States of Jersey Ambulance Service
- Headquarters: States of Jersey Ambulance Station, Rouge Bouillon, Saint-Helier, Jersey JE2 3ZA, Jersey
- Total area (sq. miles): 119.5 km²
- Ambulances: 8
- Fly-cars: 4
- Chief: Peter Gavey
- Responses: 11,159 (in 2021)

= States of Jersey Ambulance Service =

The States of Jersey Ambulance Service (SoJAS) is managed by the Justice and Home Affairs department.

In 2022 in order to deal with peaks in demand and unexpected events it changed the way emergency calls were prioritised. Staff shortages were attributed to the cost of living on the island and it was suggested that there could be accommodation provided for the ambulance staff. Calls will be prioritised similarly to practice in NHS ambulance services.

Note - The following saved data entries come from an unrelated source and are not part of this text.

(** * bibtex-to-manubot: identifier resolution, citation building,
      duplicate removal and ordering

    A shallow embedding of the core of [bibtex_to_manubot]
    ([utils.py], [models.py], [converter.py]) together with the
    properties stated about it.

    Conventions of the embedding.
    - A Python [str] is a [string]; the character type [ascii] stands for
      the code points 0..255 (Latin-1), on which [str.lower],
      [str.upper], [str.isdigit], [str.strip] and the regular-expression
      classes [\d], [\s], [\w] are given below as Python has them.  Text
      with a code point above 255 is outside the embedding.
    - [None] is [None]; a Python truthiness test [if x:] on an optional
      string is [truthy x] (present and not the empty string).
    - A Python [int] is a [Z].
    - Exceptions are explicit: a function that can raise returns a sum.
      Messages of exceptions and the limit on the digits [int] converts
      are those of CPython 3.11 with its default settings, where a C
      [int] has 32 bits and a C [long] 64. *)

From Stdlib Require Import Bool Arith ZArith List Ascii String Lia.
From Stdlib Require Import Permutation Sorted.
From Stdlib Require Import DecimalString.
Import ListNotations.

Open Scope string_scope.
Open Scope nat_scope.
Open Scope list_scope.

(* ================================================================== *)
(** ** Characters and strings *)
(* ================================================================== *)

Module Py.

Definition code (c : ascii) : nat := nat_of_ascii c.

Definition between (lo hi : nat) (c : ascii) : bool :=
  (lo <=? code c) && (code c <=? hi).

(** [\d]: the decimal digits, which below code point 256 are 0 to 9. *)
Definition is_digit (c : ascii) : bool := between 48 57 c.

(** The characters [str.isdigit] accepts: the decimal digits and the
    superscripts two, three (178, 179) and one (185). *)
Definition is_digit_like (c : ascii) : bool :=
  is_digit c || between 178 179 c || (code c =? 185).

(** [A-Z] and [a-z]. *)
Definition is_upper (c : ascii) : bool := between 65 90 c.
Definition is_lower (c : ascii) : bool := between 97 122 c.

(** The letters [str.lower] changes: A to Z and the capitals 192 to
    222 without the multiplication sign (215).  Each becomes the
    character 32 places up. *)
Definition has_lower_case (c : ascii) : bool :=
  is_upper c || between 192 214 c || between 216 222 c.

(** The letters whose capital is the character 32 places down: a to z
    and the small letters 224 to 254 without the division sign (247). *)
Definition has_upper_case (c : ascii) : bool :=
  is_lower c || between 224 246 c || between 248 254 c.

(** [str.isalnum] on one character: digits and letters, the ordinal
    indicators (170, 186), the superscripts (178, 179, 185), the micro
    sign (181), the fractions (188 to 190) and the letters from 192 on
    without the multiplication and division signs (215, 247). *)
Definition is_alnum (c : ascii) : bool :=
  is_digit c || is_upper c || is_lower c
  || (code c =? 170) || between 178 179 c || (code c =? 181)
  || between 185 186 c || between 188 190 c
  || between 192 214 c || between 216 246 c || between 248 255 c.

It launched a community first responders scheme in 2022.

==Performance==
The service was said to be a good organisation with "passionate and caring staff who provide a good quality of care to patients" when reviewed in 2022 but levels of staff were said to be inadequate in terms of meeting current demands. An overspend of around £400,000 was expected by the end of 2022. A lack of core capacity leads more agency staff being used and for staff doing more overtime.

==Structure==
The SoJAS is structured similarly to most NHS ambulance services.

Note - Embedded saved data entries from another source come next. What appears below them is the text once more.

(** A library that reads the files that start as a GIF image does. *)
Definition reads_gif (bytes : string) : option exn :=
  if String.prefix "GIF8" bytes then None
  else Some (UnidentifiedImageError "cannot identify image file").

(** A world with the given network and disk. *)
Definition world (network : nat -> request -> result response)
                 (writes : nat -> string -> write_outcome) : Env :=
  {| requests_get := network;
     open_write := writes;
     image_error := reads_gif;
     none_text_error := TypeError;
     save := fun _ _ => SaveOk;
     package := fun _ => "PK";
     str_of := fun _ => "?" |}.

Definition empty_state : State :=
  {| clock := 0; sent := []; disk := ∅; stdout := [];
     prs := []; refs := []; saved := None |}.

(** The answer of the lookup service for one page with a thumbnail. *)
Definition one_page (title thumb : string) : value :=
  VDict [ ("batchcomplete", VStr "");
          ("query", VDict [
             ("pages", VDict [
                ("1234", VDict [
                   ("pageid", VInt 1234);
                   ("title", VStr title);
                   ("thumbnail", VDict [
                      ("source", VStr thumb);
                      ("width", VInt 800);
                      ("height", VInt 600) ]) ]) ]) ]) ].

Definition THUMB : string := "https://upload.wikimedia.org/thumb/800px-photo.jpg".

Definition is_lookup (rq : request) : bool :=
  match url rq with
  | VStr u => String.eqb u WIKI_ENDPOINT
  | _ => false
  end.

(** The service answers a lookup with a page titled as asked. *)
Definition lookup_echo (rq : request) : result response :=
  match Py.lookup "titles" (params rq) with
  | Some (VStr t) =>
      Ok {| status_code := 200; content := ""; json := Ok (one_page t THUMB) |}
  | _ => Raise (RequestException "bad request")
  end.

Definition image_bytes : response :=
  {| status_code := 200; content := GIF; json := Raise (JSONDecodeError "not JSON") |}.

(** A page of text where an image was asked for. *)
Definition html_page : response :=
  {| status_code := 200; content := "<html><body>Sign in to continue</body></html>";
     json := Raise (JSONDecodeError "not JSON") |}.

Definition not_found : response :=
  {| status_code := 404; content := ""; json := Raise (JSONDecodeError "not JSON") |}.

(** Everything works: lookups find a thumbnail, downloads and writes succeed. *)
Definition world_online : Env :=
  world (fun _ rq => if is_lookup rq then lookup_echo rq else Ok image_bytes)
        (fun _ _ => Written).

(** Lookups find a thumbnail, and every image download is answered 404. *)
Definition world_thumb_404 : Env :=
  world (fun _ rq => if is_lookup rq then lookup_echo rq else Ok not_found)
        (fun _ _ => Written).

(** The network works and no image file can be written. *)
Definition world_disk_full : Env :=
  world (fun _ rq => if is_lookup rq then lookup_echo rq else Ok image_bytes)
        (fun _ _ => WriteFails (OSError "No space left on device")).

(** Lookups find a thumbnail, and downloads are answered with a page of
    text and a good status. *)
Definition world_html : Env :=
  world (fun _ rq => if is_lookup rq then lookup_echo rq else Ok html_page)
        (fun _ _ => Written).


Definition apert : syndrome :=
  {| name := "Apert Syndrome";
     name_ascii := eq_refl;
     description := "Craniosynostosis with turribrachycephaly, midface hypoplasia, syndactyly; possible cleft palate.";
     anesthesia := [
       "Anticipate difficult mask/intubation (midface hypoplasia, choanal atresia)";
       "Screen for CHD; manage ICP if present";
       "Eye protection for proptosis; careful positioning" ];
     image_url := None;
     image_caption := Some (Some "Apert syndrome: syndactyly (Wikimedia Commons)") |}.

Definition saethre_chotzen : syndrome :=
  {| name := "Saethre-Chotzen Syndrome";
     name_ascii := eq_refl;
     description := "Craniosynostosis, facial asymmetry, ptosis, mild syndactyly.";
     anesthesia := [
       "Airway usually manageable; assess individually";
       "Monitor for ICP and hearing issues";
       "IV access may be challenging with limb anomalies" ];
     image_url := None;
     image_caption := Some (Some "Saethre-Chotzen syndrome (Wikimedia Commons)") |}.

Definition hemifacial : syndrome :=
  {| name := "Hemifacial Microsomia / Goldenhar";
     name_ascii := eq_refl;
     description := "Unilateral facial underdevelopment; ear anomalies; vertebral +/- cardiac defects.";
     anesthesia := [
       "Difficult intubation due to asymmetry/mandibular hypoplasia";
       "Evaluate cardiac/vertebral anomalies";
       "Careful positioning and padding" ];
     image_url := None;
     image_caption := Some (Some "Hemifacial microsomia (Wikimedia Commons)") |}.

(** A record that carries a direct image locator. *)
Definition DIRECT_URL : string := "https://upload.wikimedia.org/apert_hand.jpg".

Definition apert_with_url : syndrome :=
  {| name := "Apert Syndrome";
     name_ascii := eq_refl;
     description := "Craniosynostosis with turribrachycephaly, midface hypoplasia, syndactyly; possible cleft palate.";
     anesthesia := [];
     image_url := Some DIRECT_URL;
     image_caption := Some (Some "Apert syndrome: syndactyly (Wikimedia Commons)") |}.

Paramedics are the primary healthcare professionals within the service and are all required to be registered with the Health and Care Professions Council, like in the UK.

The service also operates an intermediary crew, which has the primary role of providing inter-facility transfers. This is broadly 'take-homes' between Jersey General Hospital and discharged patients' homes but may also involve transport to and from Jersey Airport. Patients may be taken to Jersey Airport where they require specialist care which cannot be provided at Jersey General Hospital and instead will be flown via the Jersey Emergency Transfer Service (JETS) to the UK to a more specialised hospital.

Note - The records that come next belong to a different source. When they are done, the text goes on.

Lemma Z_leb_total (x y : Z) : (x <=? y)%Z = true \/ (y <=? x)%Z = true.
Proof. rewrite !Z.leb_le. lia. Qed.

(** A sorted list of integers without repetition is strictly increasing. *)
Lemma ordenada_sin_repetir (l : list Z) :
  Sorted (fun x y => (x <=? y)%Z = true) l -> NoDup l ->
  StronglySorted Z.lt l.
Proof.
  intros Hs Hnd.
  assert (Hss : StronglySorted Z.le l).
  { apply Sorted_StronglySorted; [intros x y z; apply Z.le_trans |].
    eapply Sorted_implica; [| exact Hs]. intros x y. apply Z.leb_le. }
  clear Hs. induction Hss as [| x l Hss IH Hall]; constructor.
  - apply IH. now inversion Hnd.
  - inversion Hnd as [| ? ? Hx _]; subst.
    rewrite Forall_forall in *. intros y Hy.
    specialize (Hall y Hy).
    assert (x <> y) by (intros ->; contradiction). lia.
Qed.

Lemma enumerar_nth {A : Type} (l : list A) : forall i j x,
  nth_error l j = Some x ->
  nth_error (enumerar i l) j = Some ((i + Z.of_nat j)%Z, x).
Proof.
  induction l as [| y l IH]; intros i j x Hj; destruct j; try discriminate.
  - simpl in *. inversion Hj; subst. f_equal. f_equal. lia.
  - simpl in *. rewrite (IH (i + 1)%Z j x Hj). f_equal. f_equal. lia.
Qed.

Lemma enumerar_length {A : Type} (l : list A) : forall i,
  length (enumerar i l) = length l.
Proof. induction l; intro i; simpl; [reflexivity | now rewrite IHl]. Qed.

(** C6. With an arrival rate of zero the generator returns the empty
    sequence.  With a positive rate, when the exponential draws are not
    negative and add up to the horizon after finitely many draws, the
    generator returns, and what it returns is a strictly increasing sequence
    of integer minutes without repetition, all in [[0, H * 60)];
    [crear_aviones] then builds one aircraft per minute, in this order, the
    [i]-th (from 0) with id [i + 1] and that minute as its
    [tiempo_radar]. *)
Theorem C6_generador_de_arribos (exponencial : nat -> Q -> Q)
  (lambda_hora duracion_horas distancia_inicial : Q) :
  (lambda_hora == 0 ->
   forall c, generar_vuelos_poisson (S (S c)) exponencial lambda_hora
               duracion_horas = Some []) /\
  (0 < lambda_hora ->
   (forall k s, 0 <= exponencial k s) ->
   (exists n, duracion_horas * 60
              <= suma_llegadas exponencial (1 / (lambda_hora / 60)) n) ->
   exists c0, forall c, (c0 <= c)%nat ->
     exists tiempos aviones,
       generar_vuelos_poisson c exponencial lambda_hora duracion_horas
       = Some tiempos /\
       StronglySorted Z.lt tiempos /\
       NoDup tiempos /\
       Forall (fun m => (0 <= m)%Z /\ inject_Z m < duracion_horas * 60)
         tiempos /\
       crear_aviones c exponencial lambda_hora duracion_horas distancia_inicial
       = Some aviones /\
       length aviones = length tiempos /\
       forall i t, nth_error tiempos i = Some t ->
                   nth_error aviones i
                   = Some (Avion_init (Z.of_nat i + 1) t distancia_inicial)).
Proof.
  split.
  - intros Hl c. unfold generar_vuelos_poisson.
    rewrite bucle_poisson_sin_tasa; [reflexivity |].
    apply Qle_shift_div_r; lra.
  - intros Hl Hdraws [n Hn].
    set (lambda_min := lambda_hora / 60).
    set (total_min := int_de_float (duracion_horas * 60)).
    assert (Htasa : 0 < lambda_min)
      by (subst lambda_min; apply Qlt_shift_div_l; lra).
    assert (Hfin : exists n',
               inject_Z total_min
               <= suma_llegadas exponencial (1 / lambda_min) n').
    { destruct (Z.lt_ge_cases 0 total_min) as [Hpos | Hneg].
      - exists n. pose proof (int_de_float_cota _ Hpos). fold total_min in H.
        fold lambda_min in Hn. lra.
      - exists O. simpl.
        assert (inject_Z total_min <= inject_Z 0)
          by (rewrite <- Zle_Qle; lia).
        exact H. }
    destruct Hfin as [n' Hn'].
    exists (S n'). intros c Hc.
    destruct (bucle_poisson_termina exponencial lambda_min total_min Htasa n'
                Hn' n' O c [] ltac:(lia) ltac:(lia)) as [reales Hreales].
    change (Finito (suma_llegadas exponencial (1 / lambda_min) 0))
      with (Finito 0) in Hreales.
    assert (Hcotas : Forall (fun t => 0 <= t /\ t < inject_Z total_min) reales).
    { eapply (bucle_poisson_cotas exponencial lambda_min total_min Htasa Hdraws);
        [| | exact Hreales]; [simpl; lra | constructor]. }
    destruct (bucle_enteros_conserva total_min reales ([], []))
      as [Hnd Hran].
    { eapply Forall_impl; [| exact Hcotas]. simpl. tauto. }
    { simpl. split; [constructor | split; [tauto | constructor]]. }
    set (enteros := fst (fold_left (cuerpo_enteros total_min) reales ([], [])))
      in *.
    set (tiempos := ordenar_por Z.leb enteros).
    assert (Hperm : Permutation enteros tiempos) by apply ordenar_por_perm.
    assert (Hgen : generar_vuelos_poisson c exponencial lambda_hora
                     duracion_horas = Some tiempos).
    { unfold generar_vuelos_poisson. fold lambda_min total_min.
      now rewrite Hreales. }
    assert (Hnd' : NoDup tiempos) by (eapply Permutation_NoDup; eassumption).
    exists tiempos,
      (map (fun it => Avion_init (fst it + 1)%Z (snd it) distancia_inicial)
         (enumerar 0%Z tiempos)).
    split; [exact Hgen |].
    split; [apply ordenada_sin_repetir;
            [apply ordenar_por_Sorted, Z_leb_total | exact Hnd'] |].
    split; [exact Hnd' |].
    split.
    { eapply Permutation_Forall; [exact Hperm |].
      eapply Forall_impl; [| exact Hran].
      intros m [H0 Hlt]. split; [exact H0 |].
      pose proof (int_de_float_cota (duracion_horas * 60)) as Hcota.
      fold total_min in Hcota. specialize (Hcota ltac:(lia)).
      assert (inject_Z m < inject_Z total_min) by (rewrite <- Zlt_Qlt; lia).
      lra. }
    split; [unfold crear_aviones; now rewrite Hgen |].
    split; [now rewrite length_map, enumerar_length |].
    intros i t Hi.
    rewrite nth_error_map, (enumerar_nth tiempos 0%Z i t Hi).
    reflexivity.
Qed.

Lemma C6_testigo :
  0 < 20 /\
  (forall (k : nat) (s : Q), 0 <= (fun _ _ => 25) k s) /\
  (exists n, 1 * 60 <= suma_llegadas (fun _ _ => 25) (1 / (20 / 60)) n) /\
  exists c0, forall c, (c0 <= c)%nat ->
    exists tiempos,
      generar_vuelos_poisson c (fun _ _ => 25) 20 1 = Some tiempos /\
      StronglySorted Z.lt tiempos.
Proof.
  assert (H1 : 0 < 20) by reflexivity.
  assert (H2 : forall (k : nat) (s : Q), 0 <= (fun _ _ => 25) k s)
    by (intros; discriminate).
  assert (H3 : exists n,
             1 * 60 <= suma_llegadas (fun _ _ => 25) (1 / (20 / 60)) n)
    by (exists 3%nat; vm_compute; discriminate).
  split; [exact H1 | split; [exact H2 | split; [exact H3 |]]].
  destruct (proj2 (C6_generador_de_arribos (fun _ _ => 25) 20 1
                     DISTANCIA_INICIAL) H1 H2 H3) as [c0 Hc0].
  exists c0. intros c Hc.
  destruct (Hc0 c Hc) as (tiempos & avs & Hgen & Hsorted & _).
  exists tiempos. split; assumption.
Defined.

Leading Ambulance Paramedic (LAP) is a hybrid role of office-based and operational work. The LAP will be dispatched by the Combined Control Centre (CCC) to support ambulance crews at challenging or multi-agency scenes in a managerial or clinical capacity. LAPs are also deployable to emergencies where all other paramedic crews are unavailable.

LAPs are supported by a Silver Duty Officer (SDO) who are deployable from office work to major incidents.

==Fleet==
SoJAS has twenty six vehicles in its fleet.

- 8 emergency ambulances
- 4 rapid response cars
- 1 see and treat vehicle
- 1 intermediary crew ambulance
- 2 major incident vehicles
- 10 Patient Transport Vehicles

The SoJAS also operates patient transport services which use ten minibuses. Front line ambulances are Mercedes Sprinter box-conversions

==Significant events==
Most notably, the SoJAS responded to the Haut du Mont flat explosion on 10 December 2022 where ten people were killed. In attendance were three front line ambulances, two major incident support vehicles, the duty leading ambulance paramedic and the silver duty officer as well as volunteer ambulance agencies such as St John Ambulance Jersey and the Ambulance Support Unit (ASU).